Banking and Government
1. Get rid of the Fed and sell your own bonds and print your own money.
2. Immediately pay off all debt by printing the money.
3. Get rid of the banking practice of extending loans on leveraged capital which will prevent inflation by creating a demand for all the newly printed dollars.
4. Revamp the interest system so that borrowers are able to immediately pay off a greater portion of their principal and begin earning immediate interest on savings. In other words, do away with the amortization of debt repayment or change it to a flat rate.
5. We need to be more self-sufficient and produce and buy American products.

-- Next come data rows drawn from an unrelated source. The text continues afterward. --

(** Compression: the positions of the tuples that pass follow those in the buffer. *)
Lemma compress_ok (g : Z -> bool) tuple_idx buffer (p : nat) : (p + 8 <= length buffer)%nat -> 0 <= tuple_idx -> tuple_idx + 8 < 2 ^ 31 ->
  let mask := ExtractMask (g <$> seqZ 0 8) in
  let new := filter (fun i => g (i - tuple_idx)) (seqZ tuple_idx 8) in
  Popcount mask = vec_size new /\
  exists permute_idx permuted buffer', LoadPermute mask = Ok permute_idx /\
    PermuteI32Vec8 (AddI32Vec8 (I32Vec8_of tuple_idx) (seqZ 0 8)) permute_idx = Ok permuted /\
    MaskStore buffer (Z.of_nat p) permuted (Popcount mask) = Ok buffer' /\ length buffer' = length buffer /\
    take (p + length new) buffer' = take p buffer ++ new.
Proof.
  intros Hp Hi0 Hi mask new.
  assert (0 <= mask < 256) as Hm by (pose proof (ExtractMask_bound (g <$> seqZ 0 8)) as H; unfold vec_size in H; rewrite length_fmap, length_seqZ in H; exact H).
  set (idx := AddI32Vec8 (I32Vec8_of tuple_idx) (seqZ 0 8)).
  assert (idx = (fun k => tuple_idx + k) <$> seqZ 0 8) as Hidx.
  { unfold idx, AddI32Vec8, I32Vec8_of. apply list_eq. intros k. rewrite lookup_zip_with, list_lookup_fmap.
    destruct (decide (k < 8)%nat) as [Hk|Hk].
    - rewrite lookup_replicate_2, lookup_seqZ_lt by lia. cbn. rewrite sw_id by (unfold is_sw; cbn; lia). done.
    - rewrite (lookup_ge_None_2 (replicate _ _)) by (rewrite length_replicate; lia). by rewrite lookup_seqZ_ge by lia. }
  clearbody idx. destruct (permute_compresses mask idx Hm) as (values & perm & lanes & Hv & Hperm & Hlanes & Htake).
  { rewrite Hidx, length_fmap. by rewrite length_seqZ. }
  assert ((fun j => default 0 (idx !! Z.to_nat j)) <$> selected mask = new) as Hnew.
  { unfold mask. rewrite selected_mask. unfold new.
    replace (seqZ tuple_idx 8) with ((fun k => tuple_idx + k) <$> seqZ 0 8).
    2: { apply list_eq. intros k. rewrite list_lookup_fmap. destruct (decide (k < 8)%nat).
      - by rewrite !lookup_seqZ_lt by lia.
      - by rewrite !lookup_seqZ_ge by lia. }
    rewrite (filter_map _ (fun i => g (i - tuple_idx))). apply list_eq. intros k.
    assert (filter (fun k => g (tuple_idx + k - tuple_idx)) (seqZ 0 8) = filter (fun k => g k) (seqZ 0 8)) as ->.
    { apply list_filter_ext. intros x _. by replace (tuple_idx + x - tuple_idx) with x by lia. }
    rewrite !list_lookup_fmap. destruct (filter _ _ !! k) as [j|] eqn:Ej; [|done]. cbn. f_equal.
    apply list_elem_of_lookup_2, list_elem_of_filter in Ej as [_ Ej%elem_of_seqZ].
    rewrite Hidx, list_lookup_fmap, lookup_seqZ_lt by lia. cbn. lia. }
  rewrite Hnew in Htake.
  assert (Popcount mask = vec_size new) as Hpop by (rewrite Popcount_selected, <- Hnew by done; unfold vec_size; by rewrite length_fmap).
  assert (length new = length (selected mask)) as Hln by (rewrite <- Hnew; apply length_fmap).
  pose proof (selected_short mask) as Hs.
  split; [done|].
  assert (length (selected mask) <= length lanes)%nat as Hll by (rewrite <- Hln, <- Htake, length_take; lia).
  exists perm, lanes.
  destruct (store_lanes_ok lanes (length (selected mask)) (8 - length (selected mask)) buffer p) as (buffer' & Hst & Hlb & Htb); [lia|lia|].
  exists buffer'. split_and!.
  - unfold LoadPermute. rewrite Hv. exact Hperm.
  - apply (mapM_Ok_ext (vec_at idx)); [done|]. intros x y _ Hx. pose proof (vec_at_range _ _ _ Hx) as Hr.
    rewrite Hidx in Hr. unfold vec_size in Hr. rewrite length_fmap, length_seqZ in Hr. by rewrite Z.mod_small by lia.
  - unfold MaskStore. rewrite Hpop. unfold vec_size. rewrite Hln.
    rewrite (vec_at_nat store_masks _ (replicate (length (selected mask)) (-1) ++ replicate (8 - length (selected mask)) 0)); [exact Hst|].
    unfold store_masks. rewrite list_lookup_fmap, lookup_seq_lt by lia. done.
  - done.
  - by rewrite Hln, Htb, <- Htake.
Qed.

6. Do away with the idea of pensions and any idea which puts financial burden on a future generation. Again, let people save today by earning better interest rates.
7. Carbon dioxide is not a significant greenhouse gas, realize the theory of man-caused global warming is a fraud and allow 3rd-world nations to industrialize and create electricity with coal.
8. Extend education and business loans to developing countries using our fair interest system and allow them to create their own wealth and produce and buy their own products.
9. Work to gain energy independence as well as economic independence which means limit borrowing and buying from other nations as much as possible if we can build it here.
10. Get rid of derivatives for sure. Allow companies to issue bonds to raise money at better interest rates (remember that only the federal government should print money).
Conclusion
Maya Angelou shared the following wisdom, "I looked up the road I was going, and since I wasn’t satisfied, I decided to step off the road and cut me a new path.” I think it's time in America to follow this wisdom and cut ourselves a new path that removes the chain of debt around the neck of our country and the American people and puts the family first.